Education for urban planners influences their perceptions of what’s possible. Those perceptions influence the tools they use and therefore sustain the demand for those tools and paths. Conclusions made from these tools and ideas are used to create budgets in a separate section of the government, which is then handed back down to planners. This is then allocated to areas “proven” (more often than not using mathematical models) to be beneficial. Planting trees, at least at this point, is too fuzzy a policy. For concrete action, they need correspondingly concrete evidence of which trees to plant where, when to plant, and how to facilitate maintenance – at least within the current framework. This is where systems thinking can also come in handy. At this point, we can determine which leverage points within this system would be most useful to pressure so as to see a change towards urban vegetation initiatives on a city government level. These leverage points could be altering the education system for planners to include analyses like this, or go over specifics for each individual city for how they can best implement this infrastructure.

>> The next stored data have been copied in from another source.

(** * Emotion hub ([app.py]): agent transcripts, classification, supervisor broadcast

    A shallow embedding of [app.py].  The module keeps one global list,
    [supervisors], of the supervisor websockets; [ws_agent] reads text from an
    agent, classifies it and sends an alert and a transcript to every
    supervisor; [ws_supervisor] appends its websocket to the list and takes it
    out again on disconnect.

    Conventions of the embedding:
    - a Python [str] is the list of its code points;
    - a Python [float] is an IEEE-754 binary64 value ([spec_float]);
    - a websocket object is identified by a number (objects compare by
      identity: Starlette's connection class keeps [object.__eq__]);
    - a Python exception is an explicit error result;
    - the outcome of every call into the outside world (the classifier
      pipeline, the clock, [send_text]) is an input of the model;
    - the values under ["label"] and ["score"] of a result item are a [str]
      and a [float], as the text-classification pipeline gives them;
    - [ws_agent_receive] is one turn of the agent loop as the handler runs
      it, no other handler changing the list in between; the section on a
      pass among the other handlers follows a pass through its suspensions
      and lets the other handlers run there, and [ws_agent_turn] is the
      turn made of such passes. *)

From Stdlib Require Import ZArith NArith SpecFloat Ascii String.
From stdpp Require Import base list strings pretty.

Local Open Scope N_scope.

(** ** Python strings *)

Definition codepoint := N.
Definition pystr := list codepoint.

(** A string literal of the source (ASCII). *)
Definition lit (s : string) : pystr :=
  map N_of_ascii (list_ascii_of_string s).

(** [str.isspace] on one character, the test [str.strip()] applies when it
    is called without argument: the Unicode white-space code points. *)
Definition is_space (c : codepoint) : bool :=
  ((0x09 <=? c) && (c <=? 0x0D)) ||
  ((0x1C <=? c) && (c <=? 0x20)) ||
  (c =? 0x85) || (c =? 0xA0) || (c =? 0x1680) ||
  ((0x2000 <=? c) && (c <=? 0x200A)) ||
  (c =? 0x2028) || (c =? 0x2029) || (c =? 0x202F) ||
  (c =? 0x205F) || (c =? 0x3000).

Fixpoint lstrip (s : pystr) : pystr :=
  match s with
  | [] => []
  | c :: s' => if is_space c then lstrip s' else s
  end.

Definition rstrip (s : pystr) : pystr := reverse (lstrip (reverse s)).

(** [data.strip()] *)
Definition strip (s : pystr) : pystr := rstrip (lstrip s).

(** Truth value of a string: [not text] holds for the empty string only. *)
Definition py_not (s : pystr) : bool :=
  match s with [] => true | _ => false end.

(** ** Python lists of websockets *)

Definition conn := nat.

(** [l.remove(x)]: takes out the first item equal to [x]; [None] stands for
    the [ValueError] raised when there is none. *)
Fixpoint list_remove (x : conn) (l : list conn) : option (list conn) :=
  match l with
  | [] => None
  | y :: l' =>
      if decide (y = x) then Some l'
      else match list_remove x l' with
           | Some r => Some (y :: r)
           | None => None
           end
  end.

(** [for d in dead: l.remove(d)]: stops at the first [ValueError]. *)
Fixpoint remove_each (dead : list conn) (l : list conn) : option (list conn) :=
  match dead with
  | [] => Some l
  | d :: dead' =>
      match list_remove d l with
      | Some l' => remove_each dead' l'
      | None => None
      end
  end.

(** ** Floats *)

Definition pyfloat := spec_float.

(** The literal [0.6]: the binary64 nearest to 6/10 is
    5404319552844595 * 2^-53. *)
Definition f0_6 : pyfloat := S754_finite false 5404319552844595 (-53).

(** The literal [0.0]. *)
Definition f0_0 : pyfloat := S754_zero false.

(** [a > b] on floats; false when either side is a NaN. *)
Definition float_gt (a b : pyfloat) : bool := SFltb b a.

(** A binary64 value, as every Python float is. *)
Definition is_binary64 (f : pyfloat) : bool := valid_binary 53 1024 f.

(** ** The classifier call (lines 46-58) *)

(** What [res[0]] can be: a dict, whose ["label"] and ["score"] entries may
    be missing, or a value that cannot be indexed with a string. *)
Inductive item :=
| ItemDict (label : option pystr) (score : option pyfloat)
| ItemOther.

(** What [emotion_pipe(text, truncation=True, max_length=256)] can do. *)
Inductive pipe_result :=
| PipeRaises
| PipeNotList
| PipeList (items : list item).

(** [d[key]] on the first item; [None] stands for the [KeyError] or
    [TypeError] raised. *)
Definition item_label (it : item) : option pystr :=
  match it with ItemDict l _ => l | ItemOther => None end.

Definition item_score (it : item) : option pyfloat :=
  match it with ItemDict _ s => s | ItemOther => None end.

(** The [try ... except Exception] block: the pair [(label, score)] the
    handler goes on with. *)
Definition classify (res : pipe_result) : pystr * pyfloat :=
  match res with
  | PipeRaises => (lit "unknown", f0_0)
  | PipeNotList => (lit "neutral", f0_0)
  | PipeList [] => (lit "neutral", f0_0)
  | PipeList (it :: _) =>
      match item_label it with
      | None => (lit "unknown", f0_0)
      | Some label =>
          match item_score it with
          | None => (lit "unknown", f0_0)
          | Some score => (label, score)
          end
      end
  end.

Local Close Scope N_scope.

(** ** Messages (lines 20-28 and 74-81) *)

(** The dict handed to [json.dumps]; the text put on the wire is a function
    of this dict alone. *)
Record event := Event {
  ev_type : pystr;
  ev_agentId : pystr;
  ev_text : pystr;
  ev_emotion : pystr;
  ev_score : pyfloat;
  ev_ts : Z
}.

(** [now] is the value of [int(time.time() * 1000)] at the call. *)
Definition make_alert (agent_id text label : pystr) (score : pyfloat)
    (now : Z) : event :=
  {| ev_type := lit "alert"; ev_agentId := agent_id; ev_text := text;
     ev_emotion := label; ev_score := score; ev_ts := now |}.

Definition transcript_msg (agent_id text label : pystr) (score : pyfloat)
    (now : Z) : event :=
  {| ev_type := lit "transcript"; ev_agentId := agent_id; ev_text := text;
     ev_emotion := label; ev_score := score; ev_ts := now |}.

(** The test of line 61. *)
Definition alert_labels : list pystr :=
  [lit "anger"; lit "fear"; lit "sadness"].

Definition is_alert (label : pystr) (score : pyfloat) : bool :=
  bool_decide (label ∈ alert_labels) && float_gt score f0_6.

(** ** Effects *)

(** What the handler does to the outside world, in order. *)
Inductive io :=
| Classify (text : pystr)
    (* emotion_pipe(text, truncation=True, max_length=256) was called *)
| Send (sup : conn) (msg : event) (ok : bool).
    (* sup.send_text(json.dumps(msg)) was awaited; ok: it did not raise *)

(** ** One broadcast pass (lines 64-71 and 82-89) *)

(** The [for sup in supervisors] loop.  [raises k] tells whether the [k]-th
    [send_text] of the pass raises.  Returns the sends and the list [dead]. *)
Fixpoint send_all (raises : nat → bool) (msg : event) (sups : list conn)
    : list io * list conn :=
  match sups with
  | [] => ([], [])
  | sup :: rest =>
      let '(log, dead) := send_all (raises ∘ S) msg rest in
      if raises 0 then (Send sup msg false :: log, sup :: dead)
      else (Send sup msg true :: log, dead)
  end.

(** The loop followed by [for d in dead: supervisors.remove(d)], no other
    handler running while a send is suspended.  The first component is the
    new list, [None] when a [remove] raised [ValueError]. *)
Definition broadcast (raises : nat → bool) (msg : event)
    (supervisors : list conn) : option (list conn) * list io :=
  let '(log, dead) := send_all raises msg supervisors in
  (remove_each dead supervisors, log).

(** ** The agent handler (lines 39-93) *)

(** What the outside world answers during one turn of the [while] loop. *)
Record env := Env {
  emotion_pipe : pystr → pipe_result;
  clock_alert : Z;                   (* time read inside make_alert *)
  clock_transcript : Z;              (* time read for transcript_msg *)
  alert_raises : nat → bool;         (* sends of the alert pass *)
  transcript_raises : nat → bool     (* sends of the transcript pass *)
}.

Inductive result :=
| Done (supervisors : list conn) (log : list io)
| Raised (log : list io).            (* an exception left the handler *)

(** One turn of the loop on the received [data], no other handler running
    while a send is suspended. *)
Definition ws_agent_receive (e : env) (agent_id data : pystr)
    (supervisors : list conn) : result :=
  let text := strip data in
  if py_not text then Done supervisors []
  else
    let '(label, score) := classify (emotion_pipe e text) in
    let '(sups1, log1) :=
      if is_alert label score then
        broadcast (alert_raises e)
          (make_alert agent_id text label score (clock_alert e)) supervisors
      else (Some supervisors, []) in
    match sups1 with
    | None => Raised (Classify text :: log1)
    | Some sups1 =>
        let '(sups2, log2) :=
          broadcast (transcript_raises e)
            (transcript_msg agent_id text label score (clock_transcript e))
            sups1 in
        match sups2 with
        | None => Raised (Classify text :: log1 ++ log2)
        | Some sups2 => Done sups2 (Classify text :: log1 ++ log2)
        end
    end.

(** The handler from [accept] to the disconnect, no other handler changing
    the list in the meantime: [inputs] are the texts received, each with
    the answers of the outside world for its turn. *)
Fixpoint ws_agent (agent_id : pystr) (inputs : list (env * pystr))
    (supervisors : list conn) : result :=
  match inputs with
  | [] => Done supervisors []
  | (e, data) :: rest =>
      match ws_agent_receive e agent_id data supervisors with
      | Raised log => Raised log
      | Done sups log =>
          match ws_agent agent_id rest sups with
          | Done sups' log' => Done sups' (log ++ log')
          | Raised log' => Raised (log ++ log')
          end
      end
  end.

(** ** The supervisor handler (lines 102-111) *)

(** [supervisors.append(websocket)] *)
Definition ws_supervisor_connect (websocket : conn)
    (supervisors : list conn) : list conn :=
  supervisors ++ [websocket].

(** The [except WebSocketDisconnect] branch; [None] when [remove] raised. *)
Definition ws_supervisor_disconnect (websocket : conn)
    (supervisors : list conn) : option (list conn) :=
  if bool_decide (websocket ∈ supervisors)
  then list_remove websocket supervisors
  else Some supervisors.

(** ** The registry and its history *)

(** The global list together with two history variables: the websockets
    whose [append] has run and the websockets a [remove] has taken out. *)
Record hub := Hub {
  supervisors : list conn;
  registered : list conn;
  removed : list conn
}.

(** Line 18. *)
Definition init : hub := Hub [] [] [].

(** The operations on the list.  [Connect] is line 103, run once by each
    call of [ws_supervisor] on the websocket of that call; [Disconnect] is
    lines 109-110; [Broadcast] is one pass (lines 64-71 or 82-89). *)
Inductive op :=
| Connect (websocket : conn)
| Disconnect (websocket : conn)
| Broadcast (raises : nat → bool) (msg : event).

Complexity economics in this case, then, goes further than simply finding a theoretical link between greenery and economic well being. It also recognizes the impediments within the system – from planning toolkits and education for urban planners to governmental budgets that prevent this theoretically beneficial action from occurring. This economic perspective necessarily recognizes the interconnectedness of each level. It is all about seeing how the impacts on one level or in one area of a system will influence others. Complexity economics, in a sense, is breaking down a system into its separate parts to show that those parts are, in the end, inherently inseparable. To make a change in a system such as this, it is important to pull apart its complexity and see where the most influence can be felt for the greatest overall impact.